Path: utzoo!utgpu!water!watmath!clyde!att!pacbell!hoptoad!dasys1!wfp
From: wfp@dasys1.UUCP (William Phillips)
Newsgroups: comp.sys.ibm.pc
Subject: Re: Magazine Distribution (was Re: Allen Holub on DDJ & C-Chest)
Keywords: DDJ, C-Chest, magazines
Message-ID: <6638@dasys1.UUCP>
Date: 26 Sep 88 00:43:27 GMT
References: <22873@amdcad.AMD.COM> <14047@agate.BERKELEY.EDU> <75@unet.pacbell.COM> <5550@killer.DALLAS.TX.US> <3961@tekgvs.GVS.TEK.COM>
Reply-To: wfp@dasys1.UUCP (William Phillips)
Distribution: na
Organization: This Techie For Hire (tm)
Lines: 38

In article <3961@tekgvs.GVS.TEK.COM> keithe@tekgvs.GVS.TEK.COM (Keith Ericson) writes:
|An article appeared detailing the problems with distributing the
|equivalent of a magazine on floppy disk. I have no argument with the
|points made therein.

|But you might consider the potential of electronic distribution via
|television or FM broadcast subcarrier.  You have your computer
|connected to your FM or TV set which decodes the stuff, filters it
|for you and has it stored, waiting for your perusal the next
|morning. If you pay extra you can skip over the advertisements; on
|the cheap you get ads included with the "useful" stuff.
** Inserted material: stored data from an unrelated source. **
(** ** The superblock *)

Definition validate_superblock (superblock : superblock_st) : FS Z :=
  size ← block_get_size;
  count ← fetch (fun s => fs_block_count (lay s));
  let total := sb_total_blocks superblock in
  mret (
    if negb (signature_matches superblock) then FS_INVALID
    else if negb (sb_bytes_per_block superblock =? size) || (total =? 0) || negb (total =? count) ||
            negb (sb_root_inode_id superblock =? ROOT_INO) then FS_INVALID
    else if negb (sb_block_bitmap_start superblock =? 1) ||
            negb (range_is_valid (sb_block_bitmap_start superblock) (sb_block_bitmap_blocks superblock) total) ||
            negb (range_is_valid (sb_inode_bitmap_start superblock) (sb_inode_bitmap_blocks superblock) total) ||
            negb (range_is_valid (sb_inode_table_start superblock) (sb_inode_table_blocks superblock) total) ||
            (sb_inode_bitmap_start superblock <?
               to_u32 (sb_block_bitmap_start superblock + sb_block_bitmap_blocks superblock)) ||
            (sb_inode_table_start superblock <?
               to_u32 (sb_inode_bitmap_start superblock + sb_inode_bitmap_blocks superblock)) ||
            (sb_data_start_block superblock <?
               to_u32 (sb_inode_table_start superblock + sb_inode_table_blocks superblock)) ||
            (total <=? sb_data_start_block superblock) then FS_INVALID
    else SUCCESS).

Definition fs_set_layout (bytes_per_block_value total_blocks new_block_bitmap_start new_block_bitmap_blocks
    new_inode_bitmap_start new_inode_bitmap_blocks new_inode_table_start inode_table_blocks
    new_data_start_block : Z) : FS Z :=
  if (bytes_per_block_value =? 0) || (total_blocks =? 0) || (new_block_bitmap_blocks =? 0) ||
     (new_inode_bitmap_blocks =? 0) || (inode_table_blocks =? 0) || (total_blocks <=? new_data_start_block)
  then mret INVALID_ARGS else
  l ← fetch lay;
  _ ← modify (set_lay (mkLayout (to_s32 bytes_per_block_value) (to_s32 inode_table_blocks) (fs_base_block l)
        (fs_block_count l) total_blocks new_block_bitmap_start new_block_bitmap_blocks new_inode_bitmap_start
        new_inode_bitmap_blocks new_inode_table_start new_data_start_block));
  mret SUCCESS.

(** [mount_inode]; its two pointers are those of the static variables
    [fs_set_layout] has just set. *)
Definition mount_inode (superblock : superblock_st) : FS Z :=
  fs_set_layout (sb_bytes_per_block superblock) (sb_total_blocks superblock) (sb_block_bitmap_start superblock)
    (sb_block_bitmap_blocks superblock) (sb_inode_bitmap_start superblock) (sb_inode_bitmap_blocks superblock)
    (sb_inode_table_start superblock) (sb_inode_table_blocks superblock) (sb_data_start_block superblock).

(** The first half of [mkfs], up to the call of [mkfs_inode]. *)
Definition block_size_of_config (block_size_config : Z) : option Z :=
  if block_size_config =? 0 then Some 256
  else if block_size_config =? 1 then Some 512
  else if block_size_config =? 2 then Some 1024
  else if block_size_config =? 3 then Some 2048
  else if block_size_config =? 4 then Some 4096
  else None.

Definition mkfs_layout (inode_table_blocks new_bytes_per_block usable_blocks : Z) : FS Z :=
  let total_blocks := to_u32 usable_blocks in
  let bits_per_block := to_u32 (to_u32 new_bytes_per_block * 8) in
  let new_block_bitmap_blocks := to_u32 (total_blocks + bits_per_block - 1) / bits_per_block in
  let inodes_per_block := to_u32 (new_bytes_per_block / sizeof_inode) in
  let inode_count := to_u64 (to_u32 inode_table_blocks * inodes_per_block) in
  if (inode_count =? 0) || (UINT32_MAX <? inode_count) then mret INVALID_ARGS else
  let new_inode_bitmap_blocks := to_u32 (to_u32 inode_count + bits_per_block - 1) / bits_per_block in
  let new_block_bitmap_start := 1 in
  let new_inode_bitmap_start := to_u32 (new_block_bitmap_start + new_block_bitmap_blocks) in
  let new_inode_table_start := to_u32 (new_inode_bitmap_start + new_inode_bitmap_blocks) in
  let new_data_start_block := to_u32 (new_inode_table_start + to_u32 inode_table_blocks) in
  if total_blocks <=? new_data_start_block then mret INVALID_ARGS else
  fs_set_layout (to_u32 new_bytes_per_block) total_blocks new_block_bitmap_start new_block_bitmap_blocks
    new_inode_bitmap_start new_inode_bitmap_blocks new_inode_table_start (to_u32 inode_table_blocks)
    new_data_start_block.

End layout.

(** ** The superblock on disk *)

Lemma superblock_size sb : length (encode_superblock sb) = 52%nat.
Proof. unfold encode_superblock. by rewrite !length_app, !length_le, length_resize. Qed.

Record superblock_fits (sb : superblock_st) : Prop := {
  sf_signature : length (sb_signature sb) = 11%nat;
  sf_fields : Forall (fun x => 0 <= x < 2 ^ 32)
    [sb_bytes_per_block sb; sb_total_blocks sb; sb_block_bitmap_start sb; sb_block_bitmap_blocks sb;
     sb_inode_bitmap_start sb; sb_inode_bitmap_blocks sb; sb_inode_table_start sb; sb_inode_table_blocks sb;
     sb_data_start_block sb; sb_root_inode_id sb]
}.

Lemma decode_encode_superblock sb : superblock_fits sb -> decode_superblock (encode_superblock sb) = sb.
Proof.
  intros [Hs Hf]. destruct sb as [sig f0 f1 f2 f3 f4 f5 f6 f7 f8 f9]. simpl in *.
  repeat (apply Forall_cons in Hf as [? Hf]).
  unfold decode_superblock, encode_superblock. simpl sb_signature.
  rewrite resize_all_alt by done.
  do 11 (destruct sig as [|? sig]; [done|]). destruct sig; [|done].
  unfold slice. cbn [drop take app Nat.add Nat.mul sb_bytes_per_block sb_total_blocks sb_block_bitmap_start
    sb_block_bitmap_blocks sb_inode_bitmap_start sb_inode_bitmap_blocks sb_inode_table_start
    sb_inode_table_blocks sb_data_start_block sb_root_inode_id le].
  f_equal.
  all: try (match goal with |- unle _ = ?x => change (unle (le 4 x) = x); by apply unle_le_small end).
Qed.

#[export] Instance superblock_format : Format superblock_st := {|
  fmt_size := 52;
  encode := encode_superblock;
  decode := decode_superblock;
  fits := superblock_fits;
  encode_length := superblock_size;
  decode_encode := decode_encode_superblock
|}.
|This is not a new idea. The guy who started Dr. Dobbs'... presented
|this - not for the first time - at the SOG in Bend last July (damned
|if I can recall his name: but it will come to me as soon as I ship
|this note off, I'm sure :-)).

|I whould think newspaper publishers would be real nervous about this
|if they're foresightful (huh?) enough to know about it.
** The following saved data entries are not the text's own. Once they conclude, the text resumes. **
(* ===== verification/Mkfs.v ===== *)
(** * Formatting a card

    [mkfs] of kernel/fs/disk.c and [mkfs_inode] of kernel/fs/inodes.c with the
    routines that write the bitmaps. *)

From S2P Require Import Prelude Errors Bytes Services BlockCache Bitmap Layout Inode Dirent.

Definition MKFS_FILL_CHUNK_BLOCKS : Z := 32.

Section mkfs.
Context {D : Type} `{BlockDevice D}.
(** Whether the kernel is built for QEMU, and [timer_get_ticks()]. *)
Context (platform_qemu : bool) (now : Z).
Implicit Types (s : fs_state D).

Abbreviation FS := (stM (fs_state D)).

Definition set_bitmap_bit_in_memory (data : list Z) (bit_idx : Z) : FS (list Z) :=
  b ← get_byte data (bit_idx / 8);
  mret (put_byte data (bit_idx / 8) (Z.lor b (bit_mask (bit_idx mod 8)))).

(** The loop of [write_filled_blocks]: at most 32 blocks a time, straight to
    the device. *)
Fixpoint fill_loop (fuel : nat) (data : list Z) (bytes_per_block current remaining : Z) : FS Z :=
  if remaining =? 0 then mret SUCCESS
  else
    match fuel with
    | O => fault
    | S fuel =>
        let chunk := if remaining <? MKFS_FILL_CHUNK_BLOCKS then remaining else MKFS_FILL_CHUNK_BLOCKS in
        base ← fetch (fun s => fs_base_block (lay s));
        ok ← block_write (to_u64 (base + current)) chunk (take (Z.to_nat (chunk * bytes_per_block)) data);
        if negb (ok : bool) then mret FILE_WRITE_ERROR
        else fill_loop fuel data bytes_per_block (to_u32 (current + chunk)) (remaining - chunk)
    end.

Definition write_filled_blocks (start_block block_count value bytes_per_block : Z) : FS Z :=
  if block_count =? 0 then mret SUCCESS else
  size ← block_get_size;
  if negb (to_u32 bytes_per_block =? size) then mret INVALID_ARGS else
  let bytes := to_u32 (to_u32 bytes_per_block * MKFS_FILL_CHUNK_BLOCKS) in
  ok ← kmalloc bytes;
  if negb (ok : bool) then mret FILE_WRITE_ERROR else
  fill_loop (Z.to_nat block_count) (replicate (Z.to_nat bytes) value) bytes_per_block start_block block_count.

(** [while (block + run < bitmap_blocks && p(block + run)) run++] *)
Fixpoint run_length (fuel : nat) (p : Z -> bool) (block run bitmap_blocks : Z) : Z :=
  match fuel with
  | O => run
  | S fuel =>
      if (block + run <? bitmap_blocks) && p (block + run)
      then run_length fuel p block (run + 1) bitmap_blocks else run
  end.

(** The loop over the bits of a block that sets those that satisfy [p]. *)
Fixpoint set_bits (n : nat) (bit : Z) (p : Z -> bool) (data : list Z) : FS (list Z) :=
  match n with
  | O => mret data
  | S n =>
      data ← (if p bit then set_bitmap_bit_in_memory data bit else mret data);
      set_bits n (bit + 1) p data
  end.

(** Whether all bits of a block of the bitmap stand for used blocks (or for
    none), and whether all stand for free ones. *)
Definition all_used (bits_per_block used_blocks total_blocks block : Z) : bool :=
  (block * bits_per_block + bits_per_block <=? used_blocks) || (total_blocks <=? block * bits_per_block).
I think this is essentially how Lotus Signal works, though I believe you
have to buy a special receiver as part of the package -- probably works
better than some haywire hookup to your FM set.  Signal is a stock
market quotation service.  I don't know what kind of coverage it has,
or even whether it still operates, but I didn't hear of any publishers
getting worried about it.  It would be interesting to know how much
data (text and graphics) such a system could move overnight.  Of course,
considering that many of us hackers are using our machines for other
things (like Usenet) till the wee hours, perhaps a daytime feed would be
more appropriate :-).  I wonder whether Signal operates 24 hours a day,
and if not, whether stations equipped to broadcast it would like to
generate some additional revenue by transmitting other stuff during off
hours.

-- 
William Phillips                 {allegra,philabs,cmcl2}!phri\
Big Electric Cat Public Unix           {bellcore,cmcl2}!cucard!dasys1!wfp
New York, NY, USA                !!! JUST SAY "NO" TO OS/2 !!!